Task instructions: Tally the lines of the listing that contain the word "bool", then give the total and nothing else.

Source data:

[Start of section]

(** Two ways of cutting one text after a run of a class, each run followed
    by a character outside the class, agree. *)
Lemma run_unique (cls : N -> bool) (a a' b b' : text) (x x' : N) :
  Forall (fun c => cls c = true) a -> Forall (fun c => cls c = true) a' ->
  cls x = false -> cls x' = false ->
  a ++ x :: b = a' ++ x' :: b' ->
  a = a' /\ x = x' /\ b = b'.
Proof.
  intros Ha. revert a'.
  induction Ha as [|c a Hc Ha IH]; intros a' Ha' Hx Hx' Heq.
  - destruct a' as [|c' a']; cbn in Heq.
    + injection Heq as -> ->. auto.
    + injection Heq as -> _. apply Forall_inv in Ha'. congruence.
  - destruct a' as [|c' a']; cbn in Heq.
    + injection Heq as -> _. congruence.
    + injection Heq as -> Heq. apply Forall_inv_tail in Ha'.
      destruct (IH a' Ha' Hx Hx' Heq) as (-> & -> & ->). auto.
Qed.

Lemma is_not_true (c x : N) : is_not c x = true <-> x <> c.
Proof.
  unfold is_not. destruct (N.eqb_spec x c); cbn; split; congruence.
Qed.

Lemma is_not_self (c : N) : is_not c c = false.
Proof. unfold is_not. rewrite N.eqb_refl. reflexivity. Qed.

Lemma Forall_is_not (c : N) (a : text) :
  Forall (fun x => is_not c x = true) a <-> ~ In c a.
Proof.
  rewrite Forall_forall. split.
  - intros H Hin. apply H in Hin. rewrite is_not_self in Hin. discriminate.
  - intros H x Hin. apply is_not_true. intros ->. auto.
Qed.

(** The first occurrence of a character determines the cut. *)
Lemma first_unique (c : N) (a a' b b' : text) :
  ~ In c a -> ~ In c a' -> a ++ c :: b = a' ++ c :: b' -> a = a' /\ b = b'.
Proof.
  intros Ha Ha' Heq. apply Forall_is_not in Ha, Ha'.
  destruct (run_unique (is_not c) a a' b b' c c Ha Ha'
                       (is_not_self c) (is_not_self c) Heq) as (? & _ & ?).
  auto.
Qed.

End TextFacts.

Section MatcherFacts.

Lemma star_sound (cls : N -> bool) (k : cont) (s run : text) (r : mres) :
  star cls k s = Some (run, r) ->
  Forall (fun c => cls c = true) run /\
  exists s2, s = run ++ s2 /\ k s2 = Some r.
Proof.
  revert run. induction s as [|c s IH]; intros run H.
  - cbn in H. destruct (k []) eqn:Hk; [|discriminate].
    injection H as <- <-. split; [constructor|]. exists []. auto.
  - cbn [star] in H. destruct (cls c) eqn:Hc.
    + destruct (star cls k s) as [[run' r']|] eqn:Hs.
      * injection H as <- <-. destruct (IH run' eq_refl) as (Hall & s2 & -> & Hk).
        split; [constructor; assumption|]. exists s2. auto.
      * destruct (k (c :: s)) eqn:Hk; [|discriminate].
        injection H as <- <-. split; [constructor|]. exists (c :: s). auto.
    + destruct (k (c :: s)) eqn:Hk; [|discriminate].
      injection H as <- <-. split; [constructor|]. exists (c :: s). auto.
Qed.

[End of section]

Problem solution: 2